_What you have to do_:
In the entries below, find each line with the string "repeat" and copy it.

_Given records_:
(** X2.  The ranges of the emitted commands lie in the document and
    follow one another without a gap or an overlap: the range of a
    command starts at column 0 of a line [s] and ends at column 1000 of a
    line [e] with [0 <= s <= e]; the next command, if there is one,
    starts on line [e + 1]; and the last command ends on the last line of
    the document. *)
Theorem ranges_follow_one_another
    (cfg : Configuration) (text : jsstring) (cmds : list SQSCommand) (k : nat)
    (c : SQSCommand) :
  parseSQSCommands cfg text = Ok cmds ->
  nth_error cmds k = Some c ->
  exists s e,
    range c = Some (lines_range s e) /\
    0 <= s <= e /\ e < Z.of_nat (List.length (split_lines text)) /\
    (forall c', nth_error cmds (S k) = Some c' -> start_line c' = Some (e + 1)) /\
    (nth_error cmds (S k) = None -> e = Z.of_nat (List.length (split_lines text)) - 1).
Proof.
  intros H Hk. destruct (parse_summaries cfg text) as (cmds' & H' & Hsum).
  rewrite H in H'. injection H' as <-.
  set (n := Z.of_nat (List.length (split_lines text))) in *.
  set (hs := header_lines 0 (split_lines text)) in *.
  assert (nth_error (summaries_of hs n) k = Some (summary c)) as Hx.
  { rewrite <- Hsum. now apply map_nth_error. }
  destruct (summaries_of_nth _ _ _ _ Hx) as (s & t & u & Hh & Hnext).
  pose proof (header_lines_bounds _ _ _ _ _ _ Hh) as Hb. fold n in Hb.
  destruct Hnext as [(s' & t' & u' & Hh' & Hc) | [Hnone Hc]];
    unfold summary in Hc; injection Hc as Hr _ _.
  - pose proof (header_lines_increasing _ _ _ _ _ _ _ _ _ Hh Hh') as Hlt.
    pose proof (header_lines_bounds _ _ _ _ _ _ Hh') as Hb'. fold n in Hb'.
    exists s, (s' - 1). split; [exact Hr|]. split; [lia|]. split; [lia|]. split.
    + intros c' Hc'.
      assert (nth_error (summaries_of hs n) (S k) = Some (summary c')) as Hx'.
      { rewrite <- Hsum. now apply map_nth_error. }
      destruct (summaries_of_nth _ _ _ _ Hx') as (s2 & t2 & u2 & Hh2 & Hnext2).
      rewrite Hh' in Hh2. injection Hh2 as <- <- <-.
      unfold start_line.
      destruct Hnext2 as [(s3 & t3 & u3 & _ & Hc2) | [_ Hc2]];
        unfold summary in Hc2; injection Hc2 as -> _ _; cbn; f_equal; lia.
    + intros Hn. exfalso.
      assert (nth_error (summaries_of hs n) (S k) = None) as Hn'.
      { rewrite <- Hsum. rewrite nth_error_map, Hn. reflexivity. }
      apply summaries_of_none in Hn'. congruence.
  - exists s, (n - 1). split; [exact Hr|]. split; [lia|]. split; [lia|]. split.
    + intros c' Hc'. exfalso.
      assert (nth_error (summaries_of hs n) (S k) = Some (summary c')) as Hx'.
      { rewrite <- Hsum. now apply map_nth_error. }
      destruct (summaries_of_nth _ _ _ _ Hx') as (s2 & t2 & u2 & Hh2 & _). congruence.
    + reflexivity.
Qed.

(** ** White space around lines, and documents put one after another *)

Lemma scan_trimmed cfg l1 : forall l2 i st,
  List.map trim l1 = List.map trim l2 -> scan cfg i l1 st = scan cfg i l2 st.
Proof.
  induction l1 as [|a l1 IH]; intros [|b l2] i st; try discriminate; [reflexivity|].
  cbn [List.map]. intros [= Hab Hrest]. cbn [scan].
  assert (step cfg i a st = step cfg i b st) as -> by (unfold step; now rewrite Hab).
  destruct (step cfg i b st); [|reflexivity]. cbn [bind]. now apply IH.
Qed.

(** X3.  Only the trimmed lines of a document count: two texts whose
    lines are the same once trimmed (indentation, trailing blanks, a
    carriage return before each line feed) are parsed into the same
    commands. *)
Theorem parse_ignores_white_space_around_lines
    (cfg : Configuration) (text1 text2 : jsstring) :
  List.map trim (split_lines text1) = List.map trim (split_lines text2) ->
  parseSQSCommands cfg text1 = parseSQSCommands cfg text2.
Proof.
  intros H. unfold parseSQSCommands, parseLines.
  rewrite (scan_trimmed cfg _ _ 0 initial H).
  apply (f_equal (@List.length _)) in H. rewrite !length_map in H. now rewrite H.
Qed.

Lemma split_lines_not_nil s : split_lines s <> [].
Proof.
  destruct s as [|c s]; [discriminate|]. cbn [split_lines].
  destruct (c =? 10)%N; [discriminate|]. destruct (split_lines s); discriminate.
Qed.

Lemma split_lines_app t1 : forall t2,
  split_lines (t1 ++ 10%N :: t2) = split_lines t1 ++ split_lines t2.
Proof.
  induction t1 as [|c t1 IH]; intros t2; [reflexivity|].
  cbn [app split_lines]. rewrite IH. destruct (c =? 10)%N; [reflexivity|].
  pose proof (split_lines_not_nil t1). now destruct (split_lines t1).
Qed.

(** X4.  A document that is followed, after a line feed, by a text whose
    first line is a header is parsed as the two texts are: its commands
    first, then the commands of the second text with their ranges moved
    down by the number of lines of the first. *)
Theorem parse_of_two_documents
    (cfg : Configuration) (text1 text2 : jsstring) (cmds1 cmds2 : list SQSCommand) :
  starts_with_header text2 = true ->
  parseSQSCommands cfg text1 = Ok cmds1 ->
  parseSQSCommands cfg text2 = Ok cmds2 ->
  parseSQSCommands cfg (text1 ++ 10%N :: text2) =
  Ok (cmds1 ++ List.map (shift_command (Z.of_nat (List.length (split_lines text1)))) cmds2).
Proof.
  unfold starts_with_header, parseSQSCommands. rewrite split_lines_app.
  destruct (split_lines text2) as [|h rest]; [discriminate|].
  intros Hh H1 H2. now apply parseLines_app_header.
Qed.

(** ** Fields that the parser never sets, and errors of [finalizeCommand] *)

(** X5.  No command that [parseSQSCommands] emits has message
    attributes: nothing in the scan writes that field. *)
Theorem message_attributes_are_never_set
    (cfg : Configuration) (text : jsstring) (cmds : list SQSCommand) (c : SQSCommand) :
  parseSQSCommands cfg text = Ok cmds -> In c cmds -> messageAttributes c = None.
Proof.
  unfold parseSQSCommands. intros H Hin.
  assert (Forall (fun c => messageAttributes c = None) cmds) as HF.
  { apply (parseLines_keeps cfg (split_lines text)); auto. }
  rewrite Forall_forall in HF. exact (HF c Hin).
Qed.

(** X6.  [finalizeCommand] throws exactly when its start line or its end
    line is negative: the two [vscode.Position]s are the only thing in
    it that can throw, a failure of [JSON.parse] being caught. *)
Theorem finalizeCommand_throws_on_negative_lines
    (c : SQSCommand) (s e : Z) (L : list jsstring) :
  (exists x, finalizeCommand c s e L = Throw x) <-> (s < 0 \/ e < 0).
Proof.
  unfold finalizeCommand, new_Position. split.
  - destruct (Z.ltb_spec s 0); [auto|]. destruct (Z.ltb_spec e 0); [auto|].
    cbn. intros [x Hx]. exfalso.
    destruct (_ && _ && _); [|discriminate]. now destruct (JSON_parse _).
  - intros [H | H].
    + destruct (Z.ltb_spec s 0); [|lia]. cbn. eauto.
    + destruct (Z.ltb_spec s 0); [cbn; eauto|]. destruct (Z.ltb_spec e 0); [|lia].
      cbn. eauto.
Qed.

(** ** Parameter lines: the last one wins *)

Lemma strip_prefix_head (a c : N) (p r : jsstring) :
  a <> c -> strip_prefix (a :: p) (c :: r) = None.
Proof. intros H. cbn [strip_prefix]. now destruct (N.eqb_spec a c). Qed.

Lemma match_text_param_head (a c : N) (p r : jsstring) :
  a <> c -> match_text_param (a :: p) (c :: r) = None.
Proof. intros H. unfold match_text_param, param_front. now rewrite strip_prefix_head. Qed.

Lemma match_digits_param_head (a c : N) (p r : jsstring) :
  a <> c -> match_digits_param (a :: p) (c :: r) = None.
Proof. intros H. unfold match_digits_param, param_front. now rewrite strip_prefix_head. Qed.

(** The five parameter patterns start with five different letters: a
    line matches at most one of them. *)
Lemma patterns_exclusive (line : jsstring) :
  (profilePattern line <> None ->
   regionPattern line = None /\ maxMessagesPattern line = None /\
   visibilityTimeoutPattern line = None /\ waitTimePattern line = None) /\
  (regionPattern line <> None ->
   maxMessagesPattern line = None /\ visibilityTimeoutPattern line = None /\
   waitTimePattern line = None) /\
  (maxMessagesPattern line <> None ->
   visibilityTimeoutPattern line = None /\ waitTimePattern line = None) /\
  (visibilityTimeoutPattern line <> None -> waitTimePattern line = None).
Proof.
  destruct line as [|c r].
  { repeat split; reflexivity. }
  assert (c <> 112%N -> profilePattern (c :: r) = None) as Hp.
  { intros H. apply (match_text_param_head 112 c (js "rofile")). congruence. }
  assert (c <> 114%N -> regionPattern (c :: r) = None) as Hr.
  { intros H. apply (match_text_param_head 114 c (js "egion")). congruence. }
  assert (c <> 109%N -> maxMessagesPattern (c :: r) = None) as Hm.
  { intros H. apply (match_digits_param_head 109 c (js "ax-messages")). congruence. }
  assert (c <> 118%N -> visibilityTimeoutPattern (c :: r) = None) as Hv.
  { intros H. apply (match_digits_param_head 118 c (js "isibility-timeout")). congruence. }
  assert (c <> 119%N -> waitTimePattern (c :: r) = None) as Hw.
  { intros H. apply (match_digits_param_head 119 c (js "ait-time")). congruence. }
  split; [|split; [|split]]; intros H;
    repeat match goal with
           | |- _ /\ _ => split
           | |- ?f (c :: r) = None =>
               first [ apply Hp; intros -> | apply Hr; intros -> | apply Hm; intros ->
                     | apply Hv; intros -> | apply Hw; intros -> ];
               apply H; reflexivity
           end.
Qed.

_Exercise answer_:
  { repeat split; reflexivity. }
    repeat match goal with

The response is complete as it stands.